■ **WORK TO BE COMPLETED**
Of the lines listed below, return exactly those that run from the line containing "Variable n : nat." through the line containing "pose proof (nclean_nreachable", both included.

[Stored items]
________________

(* ===== verification/ElectionNet.v ===== *)
(** * Election safety over the RPC network

    The simulation of [RaftNetSim] carries election safety from the cluster to
    the system the tester runs, and from one moment to two: the elections won
    so far only grow, and whoever leads a term has won it. *)

From S2P Require Import Prelude Gob Persister Raft Vote Entry Cluster ClusterInv Election.
From S2P Require Import LabRpc RaftNet RaftNetInv RaftNetSim.

(** The instance that is server [i] at the moment. *)
Definition server_node (s : RaftNet) (i : nat) : option Node :=
  r ← mjoin (cur (world (rpc s)) !! i);
  it ← insts (world (rpc s)) !! r;
  Some (in_node it).

Definition leads_net (t : Z) (s : RaftNet) (i : nat) : bool :=
  match server_node s i with
  | Some nd => bool_decide (role (raft nd) = Leader) && (term (raft nd) =? t)
  | None => false
  end.

Section ElectionNet.
Context `{GobCodec} `{RaftCodec}.
Variable n : nat.

Lemma won_grows ev c c' : cstep n ev c = Ok c' -> won c `prefix_of` won c'.
Proof.
  intros Hc. destruct ev as [i lev|k rnd|k]; cbn [cstep] in Hc; outcome_inv; simpl;
    first [reflexivity | by apply prefix_app_r].
Qed.

Lemma w_won_grows s s' :
  nclean_steps n s s' -> nreachable n s -> w_won (world (rpc s)) `prefix_of` w_won (world (rpc s')).
Proof.
  induction 1 as [|s ev s1 s' Hss IH Hcl Hs]; [done|]. intros Hr. etrans; [by apply IH|].
  pose proof (nclean_nreachable n _ _ Hss Hr) as Hr1.
  destruct (sim_reachable n s1 Hr1) as (c & _ & Hsim).
  destruct (sim_step n false s1 c ev s' (wf_reachable n s1 Hr1) Hsim ltac:(done) Hs) as (c' & Hstep & Hsim').
  destruct Hsim as [Hw _], Hsim' as [Hw' _]. rewrite <-(ws_won _ _ _ Hw), <-(ws_won _ _ _ Hw').
  destruct Hstep as [-> |(ev' & _ & Hc)]; [done|by eapply won_grows].
Qed.

Lemma sim_server strict s c i nd :
  sim strict s c -> server_node s i = Some nd -> nodes c !! i = Some nd.
Proof.
  intros [Hw _] Hi. unfold server_node in Hi.
  destruct (cur (world (rpc s)) !! i) as [[r|]|] eqn:Hc; try done. simpl in Hi.
  destruct (insts (world (rpc s)) !! r) as [it|] eqn:Hr; [|done]. injection Hi as <-.
  by apply (ws_cur _ _ _ Hw _ _ _ Hc).
Qed.

(** Whoever leads has won, on the record that only grows. *)
Lemma leader_has_won s i t :
  nclean_reachable n s -> leads_net t s i = true -> exists V, (i, t, V) ∈ w_won (world (rpc s)).
Proof.
  intros Hr Hl. destruct (clean_sim_reachable n s Hr) as (c & Hc & Hsim). unfold leads_net in Hl.
  destruct (server_node s i) as [nd|] eqn:Hi; [|done]. bool_to_prop. subst t.
  rewrite <-(ws_won _ _ _ (sim_world _ _ _ Hsim)).
  eapply (wo_leader n c (clean_wins n c Hc)); [by eapply sim_server|done].
Qed.

Lemma nclean_trans s s' s'' : nclean_steps n s s' -> nclean_steps n s' s'' -> nclean_steps n s s''.
Proof.
  intros H1. induction 1 as [|s' ev s1 s2 _ IH Hcl Hs]; [done|].
  eapply nclean_step; [by apply IH|exact Hcl|exact Hs].
Qed.

Lemma one_winner_net s i j t V W :
  nclean_reachable n s -> (i, t, V) ∈ w_won (world (rpc s)) -> (j, t, W) ∈ w_won (world (rpc s)) -> i = j.
Proof.
  intros Hr. destruct (clean_sim_reachable n s Hr) as (c & Hc & Hsim).
  rewrite <-(ws_won _ _ _ (sim_world _ _ _ Hsim)). by apply (clean_one_winner n).
Qed.

Lemma one_leader_per_term s s' i j t :
  nclean_reachable n s -> nclean_steps n s s' -> leads_net t s i = true -> leads_net t s' j = true -> i = j.
Proof.
  intros Hr Hss Hi Hj. assert (Hr' : nclean_reachable n s') by (exact (nclean_trans _ _ _ Hr Hss)).
  destruct (leader_has_won s i t Hr Hi) as [V HV], (leader_has_won s' j t Hr' Hj) as [W HW].
  eapply one_winner_net; [exact Hr'| |exact HW].
  apply list_elem_of_lookup in HV as [k Hk]. apply list_elem_of_lookup. exists k.
  eapply prefix_lookup_Some; [exact Hk|]. apply w_won_grows; [done|].
  eapply nclean_nreachable; [exact Hr|constructor].
Qed.
End ElectionNet.
Lemma leader_send id lev s rnd nd nd0 eff :
  applied_ok (raft nd) -> me (raft nd) = Z.of_nat l -> raft nd = raft nd0 -> lock nd = lock nd0 ->
  send_heartbeat l id s rnd nd = Ok eff -> leader_outcome id lev nd0 eff.
Proof.
  intros Hap Hi Er El Hs. unfold send_heartbeat in Hs. destruct (is_free nd) eqn:Hf; [|done]. simpl in Hs.
  apply is_free_lock in Hf. rewrite Hf in El. unfold heartbeat_args in Hs.
  destruct (Z.eqb_spec (me (raft nd)) (Z.of_nat s)) as [Hme|Hme].
  - simpl in Hs. injection Hs as <-. apply leader_quiet; [done|by rewrite <-El|].
    by apply same_reign_raft; simpl; rewrite <-?Er.
  - destruct (getAppendLogs (Z.of_nat s) (raft nd)) as [[[prev t] es]|] eqn:Hg; [|done]. simpl in Hs.
    injection Hs as <-. eapply (leader_sends _ _ _ _ s); simpl; rewrite <-?Er; try reflexivity; [done| |exact Hg].
    intros ->. by rewrite Hi in Hme.
Qed.
(** ** Sequences of operations *)

Inductive TesterOp :=
  | TConnect (i : nat) | TDisconnect (i : nat) | TCrash (i : nat)
  | TStart (i : nat) (names : nat -> Key) (rnd : Z)
  | TUnreliable (b : bool) | TReordering (b : bool).

Definition tester_step `{GobCodec} (op : TesterOp) (cfg : config) : Outcome config :=
  match op with
  | TConnect i => connect i cfg
  | TDisconnect i => disconnect i cfg
  | TCrash i => crash1 i cfg
  | TStart i names rnd => start1 i names rnd cfg
  | TUnreliable b => Ok (setunreliable b cfg)
  | TReordering b => Ok (setlongreordering b cfg)
  end.

Fixpoint tester_exec `{GobCodec} (ops : list TesterOp) (cfg : config) : Outcome config :=
  match ops with
  | [] => Ok cfg
  | op :: ops => cfg ← tester_step op cfg; tester_exec ops cfg
  end.

Lemma tester_step_ok `{GobCodec} op cfg cfg' : conn_ok cfg -> tester_step op cfg = Ok cfg' -> conn_ok cfg'.
Proof.
  destruct op; simpl; intros Hok Hs.
  - by eapply connect_ok.
  - by eapply disconnect_ok.
  - by eapply crash1_ok.
  - by eapply start1_ok.
  - injection Hs as <-. by eapply conn_ok_ext, Hok.
  - injection Hs as <-. by eapply conn_ok_ext, Hok.
Qed.
Definition scan_int (s : list Z) : option Z :=
  s ← skip_space s;
  let '(sign, s) :=
    match s with
    | r :: s' => if r =? 0x2b then (1, s') else if r =? 0x2d then (-1, s') else (1, s)
    | [] => (1, s)
    end in
  match s with
  | r :: _ =>
      if digit_rune r then
        let z := sign * scan_digits s 0 in if in_int64 z then Some z else None
      else None
  | [] => None
  end.

(** [fmt.Sscanf(name, pre + "%d", &x)]: the value if [n == 1 && err == nil];
    what follows the number is not looked at. *)
Definition Sscanf_d (pre name : string) : option Z :=
  s ← scan_literal (runes pre).*1 (runes name).*1; scan_int s.

(** ** nparallel *)

(** [fmt.Sprintf("mr-worker-%s-", phase)] *)
Definition marker_prefix (phase : string) : string := "mr-worker-" +:+ phase +:+ "-".
Definition myfilename (phase : string) (pid : Z) : string := marker_prefix phase +:+ Itoa pid.

(** At most [k] names in the order of the directory. *)
Definition Readdirnames (k : Z) (dir : list string) : list string :=
  if zlen dir <=? k then dir else take (Z.to_nat k) dir.

(** Where a call of [nparallel] is. *)
Inductive NPc :=
  | NBegin
  | NWritten                                  (** the marker is there *)
  | NScan (names : list string) (ret : Z)     (** the names still to look at *)
  | NSleep (ret : Z)
  | NDone (ret : Z)
  | NPanic.

(** The directory and the processes for which [kill(pid, 0)] succeeds. *)
Record Machine := mkMachine { m_files : FS; m_procs : gset Z }.
(* ===== verification/MrWorker.v ===== *)
(** * MapReduce: the worker

    [mr/worker.go].  A worker program reads and writes the shared directory
    and reports task states to the master.  [Prog] is the monad of such
    programs: it threads the directory, collects the [Master.SetTaskState]
    calls in order, and may return, panic or exit.  What the disk does when a
    file is created is a parameter. *)

From S2P Require Import Prelude MrUtil MrApps MrJson MrGroup MrFiles.

(** ** Programs of a worker *)

Definition Prog (A : Type) : Type := FS -> FS * list MRArgs * GoRun A.

#[export] Instance Prog_ret : MRet Prog := fun A a fs => (fs, [], Returns a).
#[export] Instance Prog_bind : MBind Prog := fun A B k m fs =>
  match m fs with
  | (fs, calls, Returns a) => let '(fs, calls', r) := k a fs in (fs, calls ++ calls', r)
  | (fs, calls, Panics) => (fs, calls, Panics)
  | (fs, calls, Exits) => (fs, calls, Exits)
  end.

Definition lift {A} (r : GoRun A) : Prog A := fun fs => (fs, [], r).

(** Run-time errors (index out of range, division by zero) panic. *)
Definition lift_opt {A} (o : option A) : Prog A :=
  lift (match o with Some a => Returns a | None => Panics end).

Definition get_fs : Prog FS := fun fs => (fs, [], Returns fs).
Definition write (name content : string) : Prog unit := fun fs => (<[name := content]> fs, [], Returns ()).

(** [defer func() { if e := recover(); e != nil { h } }()]: after a panic the
    handler runs and the function returns its zero result. *)
Definition recovering {A} (h : Prog unit) (zero : A) (m : Prog A) : Prog A := fun fs =>
  match m fs with
  | (fs, calls, Panics) => let '(fs, calls', r) := (_ ← h; mret zero) fs in (fs, calls ++ calls', r)
  | r => r
  end.

(** [w.setTaskState]; a failed call is only logged. *)
Definition setTaskState (taskID : Z) (state : TaskState) : Prog unit :=
  fun fs => (fs, [mkArgs taskID state], Returns ()).

(** Creating and writing a file succeeds, fails, or leaves the file with
    some other content. *)
Inductive Disk := DiskOk | CreateFails | WriteFails (content : string).

Section Worker.
Context `{GoSort} `{JsonCodec}.
Variable disk : string -> Disk.

(** ** doMap *)

(** [reduces[idx] = append(reduces[idx], kv)] for every pair. *)
Fixpoint partition_loop (nReduce : Z) (kvs : list KeyValue) (reduces : list (list KeyValue))
    : option (list (list KeyValue)) :=
  match kvs with
  | [] => Some reduces
  | kv :: kvs =>
      guard (nReduce <> 0);;
      let idx := Z.rem (ihash (Key kv)) nReduce in
      old ← zidx reduces idx;
      reduces ← zset reduces idx (old ++ [kv]);
      partition_loop nReduce kvs reduces
  end.

(** One file per bucket, from bucket [idx] on. *)
Fixpoint write_loop (taskID idx : Z) (reduces : list (list KeyValue)) (reduceNames : list string)
    : Prog (list string * bool) :=
  match reduces with
  | [] => mret (reduceNames, false)
  | kvss :: reduces =>
      let reduceName := mid_name taskID idx in
      let reduceNames := reduceNames ++ [reduceName] in
      match disk reduceName with
      | CreateFails => _ ← setTaskState taskID TaskStateErr; mret (reduceNames, true)
      | WriteFails content =>
          _ ← write reduceName content; _ ← setTaskState taskID TaskStateErr; mret (reduceNames, true)
      | DiskOk => _ ← write reduceName (json_encode kvss); write_loop taskID (idx + 1) reduces reduceNames
      end
  end.

(** The result is the file names and whether the error is non-nil. *)
Definition doMap (mapf : string -> string -> GoRun (list KeyValue)) (t : MRTask) : Prog (list string * bool) :=
  recovering (setTaskState (TaskID t) TaskStateErr) ([], false)
    (_ ← lift (if NReduce t <? 0 then Panics else Returns ());
     let reduces := replicate (Z.to_nat (NReduce t)) [] in
     fs ← get_fs;
     match (fs : FS) !! Filename t with
     | None => _ ← setTaskState (TaskID t) TaskStateErr; mret ([], true)
     | Some content =>
         kvs ← lift (mapf (Filename t) content);
         reduces ← lift_opt (partition_loop (NReduce t) (sort_ByKey kvs) reduces);
         write_loop (TaskID t) 0 reduces []
     end).

(** ** doReduce *)

(** Reading the intermediate files; a decoding error ends the loop without
    an error ([break]). *)
Fixpoint read_loop (taskID : Z) (files : list string) (intermediate : list KeyValue)
    : Prog (list KeyValue * bool) :=
  match files with
  | [] => mret (intermediate, false)
  | filename :: files =>
      fs ← get_fs;
      match (fs : FS) !! filename with
      | None => _ ← setTaskState taskID TaskStateErr; mret (intermediate, true)
      | Some content =>
          match json_decode content with
          | None => mret (intermediate, false)
          | Some kvs => read_loop taskID files (intermediate ++ kvs)
          end
      end
  end.

(** The error of [os.Create] is dropped, and so are those of [Fprintf]. *)
Definition write_output (name out : string) : Prog unit :=
  match disk name with
  | CreateFails => mret ()
  | WriteFails content => write name content
  | DiskOk => write name out
  end.

(** The result is whether the error is non-nil.  [reduce_all] never runs out
    of fuel ([reduce_all_spec]). *)
Definition doReduce (reducef : string -> list string -> GoRun string) (t : MRTask) : Prog bool :=
  recovering (setTaskState (TaskID t) TaskStateErr) false
    (idx ← lift_opt (last_field (Filename t));
     fs ← get_fs;
     '(intermediate, err) ← read_loop (TaskID t) (Glob (Filename t) fs) [];
     if (err : bool) then mret true
     else
       '(out, r) ← lift_opt (reduce_all reducef (sort_ByKey intermediate));
       _ ← write_output (out_name idx) out;
       _ ← lift r;
       mret false).

(** ** The loop of Worker *)

Variable mapf : string -> string -> GoRun (list KeyValue).
Variable reducef : string -> list string -> GoRun string.

(** What a round does after it has reported that the task is running;
    [log.Fatalf] exits. *)
Definition task_body (task : MRTask) : Prog unit :=
  match Phase task with
  | MapPhase =>
      '(_, err) ← doMap mapf task;
      if (err : bool) then _ ← setTaskState (TaskID task) TaskStateErr; lift Exits
      else setTaskState (TaskID task) TaskStateFinish
  | ReducePhase =>
      err ← doReduce reducef task;
      if (err : bool) then _ ← setTaskState (TaskID task) TaskStateErr; lift Exits
      else setTaskState (TaskID task) TaskStateFinish
  end.

(** One round, after [getTask] has returned a task. *)
Definition run_task (task : MRTask) : Prog unit :=
  _ ← setTaskState (TaskID task) TaskStateRunning; task_body task.

(** The tasks [getTask] hands out, until it returns nil. *)
Fixpoint worker_loop (tasks : list MRTask) : Prog unit :=
  match tasks with
  | [] => mret ()
  | task :: tasks => _ ← run_task task; worker_loop tasks
  end.

End Worker.

(** ** Running programs *)

Section Specs.
Context `{GoSort} `{JsonCodec}.

(** The bucket of a key, and the pairs of one bucket. *)
Definition bucket_of (nReduce : Z) (k : string) : Z := Z.rem (ihash k) nReduce.
Definition bucket (nReduce i : Z) (kvs : list KeyValue) : list KeyValue :=
  filter (fun kv => bucket_of nReduce (Key kv) = i) kvs.

Lemma bucket_snoc nReduce i kvs kv :
  bucket nReduce i (kvs ++ [kv]) =
  bucket nReduce i kvs ++ (if bool_decide (bucket_of nReduce (Key kv) = i) then [kv] else []).
Proof.
  unfold bucket. rewrite filter_app. f_equal. case_bool_decide.
  - by rewrite filter_cons_True.
  - by rewrite filter_cons_False.
Qed.

(** The buckets after some pairs have been distributed. *)
Definition buckets (nReduce : Z) (kvs : list KeyValue) : list (list KeyValue) :=
  (fun i => bucket nReduce i kvs) <$> seqZ 0 nReduce.

Lemma buckets_nil nReduce : buckets nReduce [] = replicate (Z.to_nat nReduce) [].
Proof.
  unfold buckets. rewrite (const_fmap _ _ []) by done. by rewrite length_seqZ.
Qed.

Lemma buckets_lookup nReduce kvs i :
  0 <= i < nReduce -> buckets nReduce kvs !! Z.to_nat i = Some (bucket nReduce i kvs).
Proof.
  intros Hi. unfold buckets. rewrite list_lookup_fmap, lookup_seqZ_lt by lia.
  simpl. do 2 f_equal. lia.
Qed.

Lemma length_buckets nReduce kvs : length (buckets nReduce kvs) = Z.to_nat nReduce.
Proof. unfold buckets. by rewrite length_fmap, length_seqZ. Qed.

Lemma partition_loop_spec nReduce done_ kvs :
  0 < nReduce -> partition_loop nReduce kvs (buckets nReduce done_) = Some (buckets nReduce (done_ ++ kvs)).
Proof.
  intros Hn. revert done_. induction kvs as [|kv kvs IH]; intros done_; [by rewrite app_nil_r|].
  cbn [partition_loop]. rewrite option_guard_True by lia. cbn [mbind option_bind].
  pose proof (ihash_bucket (Key kv) nReduce Hn) as Hb.
  assert (Hz : zidx (buckets nReduce done_) (Z.rem (ihash (Key kv)) nReduce) =
    Some (bucket nReduce (bucket_of nReduce (Key kv)) done_)).
  { apply zidx_Some. unfold zlen. rewrite length_buckets. split; [lia|]. by apply buckets_lookup. }
  rewrite Hz. cbn [mbind option_bind].
  assert (Hs : zset (buckets nReduce done_) (Z.rem (ihash (Key kv)) nReduce)
      (bucket nReduce (bucket_of nReduce (Key kv)) done_ ++ [kv]) = Some (buckets nReduce (done_ ++ [kv]))).
  { apply zset_Some. unfold zlen. rewrite length_buckets. split; [lia|].
    apply list_eq. intros j. destruct (decide (j < Z.to_nat nReduce)%nat) as [Hj|Hj].
    - assert (Hjz : j = Z.to_nat (Z.of_nat j)) by lia. rewrite Hjz, buckets_lookup, bucket_snoc by lia.
      case_bool_decide as He.
      + rewrite <-He. unfold bucket_of. rewrite list_lookup_insert_eq by (rewrite length_buckets; lia). done.
      + rewrite list_lookup_insert_ne, buckets_lookup, app_nil_r; [done|lia|]. unfold bucket_of in He. lia.
    - rewrite !lookup_ge_None_2; [done|rewrite ?length_insert, length_buckets; lia..]. }
  rewrite Hs. cbn [mbind option_bind]. rewrite IH. by rewrite <-app_assoc.
Qed.

Lemma partition_loop_all nReduce kvs :
  0 < nReduce ->
  partition_loop nReduce kvs (replicate (Z.to_nat nReduce) []) = Some (buckets nReduce kvs).
Proof. intros Hn. rewrite <-buckets_nil. by apply (partition_loop_spec nReduce [] kvs). Qed.

End Specs.
(** A map task on a disk that works, with an application that returns. *)
Lemma doMap_ok mapf t fs content kvs :
  0 < NReduce t -> fs !! Filename t = Some content -> mapf (Filename t) content = Returns kvs ->
  doMap disk_fine mapf t fs =
  (write_all (map_files t kvs) fs, [], Returns (mid_name (TaskID t) <$> seqZ 0 (NReduce t), false)).
Proof.
  intros Hn Hf Hm. unfold doMap, recovering, lift_opt, lift, get_fs, mbind, Prog_bind.
  rewrite (proj2 (Z.ltb_ge _ _)) by lia. rewrite Hf, Hm, partition_loop_all by done.
  unfold buckets. pose proof (write_loop_ok (TaskID t) (fun i => bucket (NReduce t) i (sort_ByKey kvs))
    (Z.to_nat (NReduce t)) 0 [] fs) as Hw. rewrite Z2Nat.id in Hw by lia. rewrite Hw. done.
Qed.

(** ** Reading the intermediate files *)

Lemma read_loop_ok taskID (files : list string) (g : string -> list KeyValue) : forall acc fs,
  (forall name, name ∈ files -> exists c, fs !! name = Some c /\ json_decode c = Some (g name)) ->
  read_loop taskID files acc fs = (fs, [], Returns (acc ++ concat (g <$> files), false)).
Proof.
  induction files as [|name files IH]; intros acc fs Hg; [simpl; by rewrite app_nil_r|].
  destruct (Hg name) as (c & Hc & Hd); [by left|]. cbn [read_loop].
  unfold mbind, Prog_bind at 1, get_fs. rewrite Hc, Hd, IH by (intros n Hn; apply Hg; by right).
  simpl. by rewrite <-app_assoc.
Qed.

(** A file that does not decode ends the loop. *)
Lemma read_loop_break taskID before after bad c (g : string -> list KeyValue) fs : forall acc,
  (forall name, name ∈ before -> exists c, fs !! name = Some c /\ json_decode c = Some (g name)) ->
  fs !! bad = Some c -> json_decode c = None ->
  read_loop taskID (before ++ bad :: after) acc fs = (fs, [], Returns (acc ++ concat (g <$> before), false)).
Proof.
  induction before as [|name before IH]; intros acc Hb Hbad Hd.
  - cbn [app read_loop]. unfold mbind, Prog_bind, get_fs. rewrite Hbad, Hd. simpl. by rewrite app_nil_r.
  - destruct (Hb name) as (c' & Hc' & Hd'); [by left|]. cbn [app read_loop].
    unfold mbind, Prog_bind at 1, get_fs. rewrite Hc', Hd', IH; [|intros x Hx; apply Hb; by right|done|done].
    simpl. by rewrite <-app_assoc.
Qed.

Lemma sort_ByKey_le kvs : StronglySorted key_le (sort_ByKey kvs).
Proof.
  induction (sort_ByKey_sorted kvs) as [|a l Hs IH Hf]; constructor; [done|].
  eapply Forall_impl; [exact Hf|]. intros b Hb. by apply Less_key_le.
Qed.
(* ===== verification/MrSystemInv.v ===== *)
(** * MapReduce: invariants of the whole job

    For an application that returns, on a disk that works, every execution of
    master, workers and directory keeps the directory in order: what a
    finished task should have written is there ([sys_inv], [winv]). *)

From S2P Require Import Prelude MrUtil MrApps MrJson MrGroup MrFiles MrWorker MrJob MrMaster MrMasterInv MrSystem.

(** ** The map tasks of a master *)

(** A task without the fields that change. *)
Definition canon (t : MRTask) : MRTask :=
  mkTask 0 (TaskID t) (NReduce t) (Phase t) (Filename t) TaskStateQueue 0.

Definition as_map (t : MRTask) : option MRTask :=
  if bool_decide (Phase t = MapPhase) then Some (canon t) else None.

(** In the order of their IDs. *)
Definition map_tasks (m : Master) : list MRTask :=
  omap (fun k => tasks m !! k ≫= as_map) (seqZ 1 (taskSeq m)).

Lemma core_canon t t' : core t = core t' -> canon t = canon t'.
Proof. unfold core, canon. by intros [= -> -> -> ->]. Qed.

Lemma core_as_map t t' : core t = core t' -> as_map t = as_map t'.
Proof. intros Hc. unfold as_map. rewrite (core_canon _ _ Hc). unfold core in Hc. by injection Hc as _ _ -> _. Qed.

Lemma as_map_Some t u : as_map t = Some u <-> Phase t = MapPhase /\ u = canon t.
Proof. unfold as_map. case_bool_decide; naive_solver. Qed.

(** The tasks of [m] are still there in [m']. *)
Definition ext (m m' : Master) : Prop :=
  forall k t, tasks m !! k = Some t -> exists t', tasks m' !! k = Some t' /\ core t' = core t.

#[export] Instance ext_refl : Reflexive ext.
Proof. intros m k t Ht. eauto. Qed.

Lemma same_job_lookup m m' k : same_job m m' -> core <$> tasks m' !! k = core <$> tasks m !! k.
Proof. intros Hj. pose proof (f_equal (lookup k) (sj_cores _ _ Hj)) as Hc. unfold cores in Hc. by rewrite !lookup_fmap in Hc. Qed.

________________

■ **WRITTEN SOLUTION**
Variable n : nat.

Lemma won_grows ev c c' : cstep n ev c = Ok c' -> won c `prefix_of` won c'.
Proof.
  intros Hc. destruct ev as [i lev|k rnd|k]; cbn [cstep] in Hc; outcome_inv; simpl;
    first [reflexivity | by apply prefix_app_r].
Qed.

Lemma w_won_grows s s' :
  nclean_steps n s s' -> nreachable n s -> w_won (world (rpc s)) `prefix_of` w_won (world (rpc s')).
Proof.
  induction 1 as [|s ev s1 s' Hss IH Hcl Hs]; [done|]. intros Hr. etrans; [by apply IH|].
  pose proof (nclean_nreachable n _ _ Hss Hr) as Hr1.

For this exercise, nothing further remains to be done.